From the line with "message, or fulfilled with a response. *)" through the line with "body_prim JNull =>", repeat the entries verbatim, both end lines included, and add nothing.

[Start of section]

(** ** The handlers side by side *)

(** The [type], [category] and [title] literals of each handler's
    notification, by channel. *)
Definition literals (channel : string) : option (string * string * string) :=
  if String.eqb channel "booking.created"
  then Some ("booking_confirmation", "booking_confirmation", "Booking Confirmed")
  else if String.eqb channel "booking.cancelled"
  then Some ("booking_cancellation", "booking_reminder", "Booking Cancelled")
  else if String.eqb channel "booking.completed"
  then Some ("booking_completed", "booking_confirmation", "Session Completed")
  else if String.eqb channel "program.assigned"
  then Some ("program_assigned", "program_assigned", "New Program Assigned")
  else if String.eqb channel "program.completed"
  then Some ("program_completed", "program_assigned", "Program Completed!")
  else if String.eqb channel "achievement.earned"
  then Some ("achievement", "achievement", "Achievement Unlocked!")
  else if String.eqb channel "milestone.reached"
  then Some ("milestone", "achievement", "Milestone Achieved!")
  else None.

(** The channels whose handler resolves the client's contact before doing
    anything else. *)
Definition resolves_contact (channel : string) : bool :=
  bool_decide (channel ∈ ["booking.completed"; "program.assigned"; "program.completed";
                          "achievement.earned"; "milestone.reached"]).

(** ** The resolvers of [utils/httpClient.js] *)

Module httpClient.

(** A parsed response body, [response.data]: a primitive or an object whose
    properties hold primitives or flat objects. *)
Inductive Body :=
  | body_prim (p : JsPrim)
  | body_obj (fields : list (string * JsValue)).

(** How a request on an axios instance settles: rejected (timeout after
    5000 ms, connection failure, status outside 2xx) with the error's
    message, or fulfilled with a response. *)
Inductive Settled :=
  | rejected (message : string)
  | fulfilled (data : Body).

(** The three axios instances; each field is the instance's [get(path)]. *)
Record Clients := {
  userServiceClient : string → Settled;
  trainingServiceClient : string → Settled;
  scheduleServiceClient : string → Settled
}.

(** A block that returns a value or throws. *)
Inductive Completion (A : Type) :=
  | returns (a : A)
  | throws (thrown : string).
Arguments returns {A} a.
Arguments throws {A} thrown.

#[global] Instance Completion_ret : MRet Completion := λ A a, returns a.

#[global] Instance Completion_bind : MBind Completion := λ A B f c,
  match c with
  | returns a => f a
  | throws thrown => throws thrown
  end.

(** [try { block } catch (error) { handler }]. *)
Definition try_catch {A} (block : Completion A) (handler : string → Completion A)
    : Completion A :=
  match block with
  | returns a => returns a
  | throws thrown => handler thrown
  end.

(** [await client.get(path)]: a rejected request throws at the [await]. *)
Definition await (settled : Settled) : Completion Body :=
  match settled with
  | fulfilled response_data => returns response_data
  | rejected message => throws message
  end.

Fixpoint own (name : string) (fields : list (string * JsValue)) : JsValue :=
  match fields with
  | [] => VPrim JUndefined
  | (k, v) :: rest => if String.eqb k name then v else own name rest
  end.

(** [response.data.data]: reading a property of [null] or [undefined]
    throws a TypeError; other primitives have no [data]. *)
Definition data_of (response_data : Body) : Completion JsValue :=
  match response_data with
  | body_prim JNull => throws "Cannot read properties of null (reading 'data')"
  | body_prim JUndefined => throws "Cannot read properties of undefined (reading 'data')"
  | body_prim _ => returns (VPrim JUndefined)
  | body_obj fields => returns (own "data" fields)
  end.

Definition getUserContact (c : Clients) (userId : JsPrim) : Completion JsValue :=
  try_catch
    (response_data ← await (userServiceClient c ("/api/users/" +:+ ToString userId));
     data_of response_data)
    (λ _, returns (VPrim JNull)).

Definition getProgramDetails (c : Clients) (programId : JsPrim) : Completion JsValue :=
  try_catch
    (response_data ← await (trainingServiceClient c ("/api/programs/" +:+ ToString programId));
     data_of response_data)
    (λ _, returns (VPrim JNull)).

Definition getBookingDetails (c : Clients) (bookingId : JsPrim) : Completion JsValue :=
  try_catch
    (response_data ← await (scheduleServiceClient c ("/api/bookings/" +:+ ToString bookingId));
     data_of response_data)
    (λ _, returns (VPrim JNull)).

End httpClient.

(** The three resolvers, each with the axios instance it asks and the path
    it puts before the id. *)
Definition resolver_table
    : list ((httpClient.Clients → JsPrim → httpClient.Completion JsValue)
            * (httpClient.Clients → string → httpClient.Settled) * string) :=
  [ (httpClient.getUserContact, httpClient.userServiceClient, "/api/users/");
    (httpClient.getProgramDetails, httpClient.trainingServiceClient, "/api/programs/");
    (httpClient.getBookingDetails, httpClient.scheduleServiceClient, "/api/bookings/") ].

(** The handlers' environment is the one these clients give: what a handler
    gets from [await getUserContact(id)] and [await getProgramDetails(id)] is
    what the resolver returns. *)
Definition served_by (c : httpClient.Clients) (env : Env) : Prop :=
  ∀ id_ : JsPrim,
    httpClient.getUserContact c id_ = httpClient.returns (getUserContact env id_)
    ∧ httpClient.getProgramDetails c id_ = httpClient.returns (getProgramDetails env id_).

[End of section]

_Answer for this exercise_
    message, or fulfilled with a response. *)
Inductive Settled :=
  | rejected (message : string)
  | fulfilled (data : Body).

(** The three axios instances; each field is the instance's [get(path)]. *)
Record Clients := {
  userServiceClient : string → Settled;
  trainingServiceClient : string → Settled;
  scheduleServiceClient : string → Settled
}.

(** A block that returns a value or throws. *)
Inductive Completion (A : Type) :=
  | returns (a : A)
  | throws (thrown : string).
Arguments returns {A} a.
Arguments throws {A} thrown.

#[global] Instance Completion_ret : MRet Completion := λ A a, returns a.

#[global] Instance Completion_bind : MBind Completion := λ A B f c,
  match c with
  | returns a => f a
  | throws thrown => throws thrown
  end.

(** [try { block } catch (error) { handler }]. *)
Definition try_catch {A} (block : Completion A) (handler : string → Completion A)
    : Completion A :=
  match block with
  | returns a => returns a
  | throws thrown => handler thrown
  end.

(** [await client.get(path)]: a rejected request throws at the [await]. *)
Definition await (settled : Settled) : Completion Body :=
  match settled with
  | fulfilled response_data => returns response_data
  | rejected message => throws message
  end.

Fixpoint own (name : string) (fields : list (string * JsValue)) : JsValue :=
  match fields with
  | [] => VPrim JUndefined
  | (k, v) :: rest => if String.eqb k name then v else own name rest
  end.

(** [response.data.data]: reading a property of [null] or [undefined]
    throws a TypeError; other primitives have no [data]. *)
Definition data_of (response_data : Body) : Completion JsValue :=
  match response_data with
  | body_prim JNull => throws "Cannot read properties of null (reading 'data')"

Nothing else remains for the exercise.